- **YOUR TASK**:
Set out exactly every line of the entries below, starting at the line that holds "Definition QUEUE_SIZE : Z := 1024." and stopping after the line that holds "Definition VIRTIO_NET_F_GUEST_TSO4 : Z := 7.".

- **DATA UNDER STUDY**:
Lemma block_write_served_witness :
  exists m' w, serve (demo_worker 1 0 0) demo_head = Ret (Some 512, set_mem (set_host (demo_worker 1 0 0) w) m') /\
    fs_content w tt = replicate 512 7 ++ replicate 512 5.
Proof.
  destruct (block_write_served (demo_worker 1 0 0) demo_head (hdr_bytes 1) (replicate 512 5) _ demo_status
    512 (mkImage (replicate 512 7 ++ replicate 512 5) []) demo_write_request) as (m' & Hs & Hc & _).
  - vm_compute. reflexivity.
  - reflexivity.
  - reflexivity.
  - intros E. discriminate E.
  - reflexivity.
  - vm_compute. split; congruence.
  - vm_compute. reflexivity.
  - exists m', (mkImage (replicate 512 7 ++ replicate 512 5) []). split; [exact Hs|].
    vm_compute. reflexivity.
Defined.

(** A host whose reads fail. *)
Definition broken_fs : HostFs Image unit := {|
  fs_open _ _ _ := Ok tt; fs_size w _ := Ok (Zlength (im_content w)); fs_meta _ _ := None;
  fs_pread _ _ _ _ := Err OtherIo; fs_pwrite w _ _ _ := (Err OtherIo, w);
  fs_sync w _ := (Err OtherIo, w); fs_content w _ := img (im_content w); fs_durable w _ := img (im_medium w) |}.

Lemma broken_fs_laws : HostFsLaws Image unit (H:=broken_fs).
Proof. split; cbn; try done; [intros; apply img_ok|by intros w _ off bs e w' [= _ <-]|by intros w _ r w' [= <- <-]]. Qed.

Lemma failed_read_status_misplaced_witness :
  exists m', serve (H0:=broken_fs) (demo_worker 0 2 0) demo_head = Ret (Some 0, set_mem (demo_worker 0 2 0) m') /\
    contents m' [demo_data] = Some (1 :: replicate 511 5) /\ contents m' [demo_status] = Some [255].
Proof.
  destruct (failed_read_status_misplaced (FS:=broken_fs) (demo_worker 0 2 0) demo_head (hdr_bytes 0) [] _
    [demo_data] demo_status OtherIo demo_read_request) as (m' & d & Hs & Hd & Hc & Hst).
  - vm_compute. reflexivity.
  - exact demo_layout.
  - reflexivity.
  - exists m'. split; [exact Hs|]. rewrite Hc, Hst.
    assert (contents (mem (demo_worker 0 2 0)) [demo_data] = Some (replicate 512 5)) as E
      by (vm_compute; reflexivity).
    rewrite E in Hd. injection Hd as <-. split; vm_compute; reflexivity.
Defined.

--

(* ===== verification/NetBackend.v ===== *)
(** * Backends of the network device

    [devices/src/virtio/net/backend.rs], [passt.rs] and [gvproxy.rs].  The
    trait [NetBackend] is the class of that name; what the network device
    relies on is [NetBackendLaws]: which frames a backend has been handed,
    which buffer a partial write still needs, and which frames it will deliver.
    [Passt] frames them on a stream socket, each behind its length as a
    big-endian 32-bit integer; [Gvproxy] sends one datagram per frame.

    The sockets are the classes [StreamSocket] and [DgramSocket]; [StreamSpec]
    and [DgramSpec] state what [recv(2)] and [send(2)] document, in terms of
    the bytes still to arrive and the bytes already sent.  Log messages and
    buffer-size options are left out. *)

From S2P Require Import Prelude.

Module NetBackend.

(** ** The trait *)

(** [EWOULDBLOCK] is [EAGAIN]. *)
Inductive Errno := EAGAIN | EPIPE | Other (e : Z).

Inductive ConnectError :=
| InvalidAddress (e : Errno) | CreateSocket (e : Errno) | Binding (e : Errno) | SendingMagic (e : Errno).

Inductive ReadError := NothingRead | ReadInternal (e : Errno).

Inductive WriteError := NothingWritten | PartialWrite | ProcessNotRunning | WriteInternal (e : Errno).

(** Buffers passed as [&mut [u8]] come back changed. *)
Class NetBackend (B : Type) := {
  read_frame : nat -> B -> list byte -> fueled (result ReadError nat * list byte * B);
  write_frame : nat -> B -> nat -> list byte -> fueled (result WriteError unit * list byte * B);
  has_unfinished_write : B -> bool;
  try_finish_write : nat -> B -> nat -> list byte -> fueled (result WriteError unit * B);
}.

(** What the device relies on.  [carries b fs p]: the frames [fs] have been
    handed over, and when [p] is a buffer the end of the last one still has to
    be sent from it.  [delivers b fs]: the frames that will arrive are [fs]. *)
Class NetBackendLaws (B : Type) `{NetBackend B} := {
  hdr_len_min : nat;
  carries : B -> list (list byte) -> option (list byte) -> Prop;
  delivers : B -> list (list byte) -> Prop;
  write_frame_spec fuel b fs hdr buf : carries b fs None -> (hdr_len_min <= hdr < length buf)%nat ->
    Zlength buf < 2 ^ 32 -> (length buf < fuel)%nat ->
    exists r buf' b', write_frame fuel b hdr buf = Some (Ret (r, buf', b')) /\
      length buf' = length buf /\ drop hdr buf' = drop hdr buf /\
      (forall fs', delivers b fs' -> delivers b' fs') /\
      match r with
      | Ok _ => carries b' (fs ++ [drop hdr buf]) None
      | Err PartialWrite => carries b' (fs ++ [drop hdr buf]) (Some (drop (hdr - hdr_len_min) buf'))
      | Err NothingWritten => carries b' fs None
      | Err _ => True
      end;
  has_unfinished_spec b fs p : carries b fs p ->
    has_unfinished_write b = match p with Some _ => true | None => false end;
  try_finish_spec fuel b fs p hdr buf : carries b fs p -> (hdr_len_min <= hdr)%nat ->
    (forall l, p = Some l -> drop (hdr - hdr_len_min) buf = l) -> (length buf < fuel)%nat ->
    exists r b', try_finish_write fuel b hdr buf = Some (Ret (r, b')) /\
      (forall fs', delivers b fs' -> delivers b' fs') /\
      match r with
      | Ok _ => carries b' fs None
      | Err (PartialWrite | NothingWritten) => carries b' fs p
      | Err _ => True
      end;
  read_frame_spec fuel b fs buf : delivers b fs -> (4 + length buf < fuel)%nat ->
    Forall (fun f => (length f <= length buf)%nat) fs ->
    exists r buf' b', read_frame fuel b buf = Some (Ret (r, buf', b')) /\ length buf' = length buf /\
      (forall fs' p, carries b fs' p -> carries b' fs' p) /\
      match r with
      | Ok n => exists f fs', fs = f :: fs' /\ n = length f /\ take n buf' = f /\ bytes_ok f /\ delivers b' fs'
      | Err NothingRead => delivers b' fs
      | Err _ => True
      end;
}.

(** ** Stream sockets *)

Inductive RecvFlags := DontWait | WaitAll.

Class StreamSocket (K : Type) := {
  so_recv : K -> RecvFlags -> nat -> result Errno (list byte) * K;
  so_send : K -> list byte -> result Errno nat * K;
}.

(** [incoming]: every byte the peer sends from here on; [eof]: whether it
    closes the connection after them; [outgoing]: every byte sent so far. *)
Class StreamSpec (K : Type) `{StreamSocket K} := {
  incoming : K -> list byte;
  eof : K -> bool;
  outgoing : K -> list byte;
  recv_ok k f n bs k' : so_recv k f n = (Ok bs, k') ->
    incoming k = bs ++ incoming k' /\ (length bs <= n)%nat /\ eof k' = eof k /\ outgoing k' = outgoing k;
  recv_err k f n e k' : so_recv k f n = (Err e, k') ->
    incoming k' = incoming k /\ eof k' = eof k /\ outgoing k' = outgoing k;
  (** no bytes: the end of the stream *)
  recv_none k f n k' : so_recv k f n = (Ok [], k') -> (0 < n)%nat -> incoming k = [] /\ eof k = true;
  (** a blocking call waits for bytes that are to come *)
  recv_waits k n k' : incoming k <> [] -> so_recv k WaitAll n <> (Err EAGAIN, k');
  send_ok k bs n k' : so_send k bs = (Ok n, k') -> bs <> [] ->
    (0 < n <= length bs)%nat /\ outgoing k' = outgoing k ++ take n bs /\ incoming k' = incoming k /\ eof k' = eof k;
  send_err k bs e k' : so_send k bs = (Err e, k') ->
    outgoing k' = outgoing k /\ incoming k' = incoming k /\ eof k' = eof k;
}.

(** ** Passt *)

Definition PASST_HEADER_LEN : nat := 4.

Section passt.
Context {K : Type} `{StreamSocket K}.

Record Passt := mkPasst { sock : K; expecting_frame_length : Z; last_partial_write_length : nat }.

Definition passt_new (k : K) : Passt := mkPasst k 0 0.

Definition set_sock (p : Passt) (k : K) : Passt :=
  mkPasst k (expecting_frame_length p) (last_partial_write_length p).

* * *

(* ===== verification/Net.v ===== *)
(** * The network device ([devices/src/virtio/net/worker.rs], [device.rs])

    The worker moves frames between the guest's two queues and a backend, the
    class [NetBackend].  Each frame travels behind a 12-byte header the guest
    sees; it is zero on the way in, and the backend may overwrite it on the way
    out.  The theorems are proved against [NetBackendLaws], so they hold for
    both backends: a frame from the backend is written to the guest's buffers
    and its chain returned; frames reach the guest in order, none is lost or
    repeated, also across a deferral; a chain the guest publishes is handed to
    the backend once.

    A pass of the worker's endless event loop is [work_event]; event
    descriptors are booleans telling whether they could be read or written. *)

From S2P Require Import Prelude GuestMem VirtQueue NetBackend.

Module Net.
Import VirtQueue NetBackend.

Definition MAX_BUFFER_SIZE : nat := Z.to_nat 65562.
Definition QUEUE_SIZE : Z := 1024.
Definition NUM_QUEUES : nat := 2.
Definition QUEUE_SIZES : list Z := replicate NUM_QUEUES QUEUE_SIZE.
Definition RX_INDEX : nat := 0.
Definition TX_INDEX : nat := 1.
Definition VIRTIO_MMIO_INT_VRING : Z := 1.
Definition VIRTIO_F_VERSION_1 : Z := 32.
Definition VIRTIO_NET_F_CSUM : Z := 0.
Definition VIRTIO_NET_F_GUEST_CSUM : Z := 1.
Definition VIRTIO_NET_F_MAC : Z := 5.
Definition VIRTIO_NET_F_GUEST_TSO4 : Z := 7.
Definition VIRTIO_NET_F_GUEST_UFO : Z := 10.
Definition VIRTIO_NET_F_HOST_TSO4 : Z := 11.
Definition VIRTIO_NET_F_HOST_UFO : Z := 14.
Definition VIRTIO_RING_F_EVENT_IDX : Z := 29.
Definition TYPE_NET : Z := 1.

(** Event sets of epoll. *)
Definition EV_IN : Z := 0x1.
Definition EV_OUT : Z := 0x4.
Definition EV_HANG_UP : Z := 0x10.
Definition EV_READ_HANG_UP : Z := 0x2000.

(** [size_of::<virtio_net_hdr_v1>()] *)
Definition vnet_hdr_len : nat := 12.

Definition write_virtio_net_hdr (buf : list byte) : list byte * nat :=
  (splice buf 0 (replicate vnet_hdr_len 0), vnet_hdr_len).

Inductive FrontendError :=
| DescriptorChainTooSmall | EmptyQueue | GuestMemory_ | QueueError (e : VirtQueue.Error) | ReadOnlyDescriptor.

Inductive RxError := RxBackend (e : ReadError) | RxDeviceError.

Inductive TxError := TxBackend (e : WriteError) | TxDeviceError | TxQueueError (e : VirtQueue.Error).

- **ANSWER TO THE EXERCISE**:
Definition QUEUE_SIZE : Z := 1024.
Definition NUM_QUEUES : nat := 2.
Definition QUEUE_SIZES : list Z := replicate NUM_QUEUES QUEUE_SIZE.
Definition RX_INDEX : nat := 0.
Definition TX_INDEX : nat := 1.
Definition VIRTIO_MMIO_INT_VRING : Z := 1.
Definition VIRTIO_F_VERSION_1 : Z := 32.
Definition VIRTIO_NET_F_CSUM : Z := 0.
Definition VIRTIO_NET_F_GUEST_CSUM : Z := 1.
Definition VIRTIO_NET_F_MAC : Z := 5.
Definition VIRTIO_NET_F_GUEST_TSO4 : Z := 7.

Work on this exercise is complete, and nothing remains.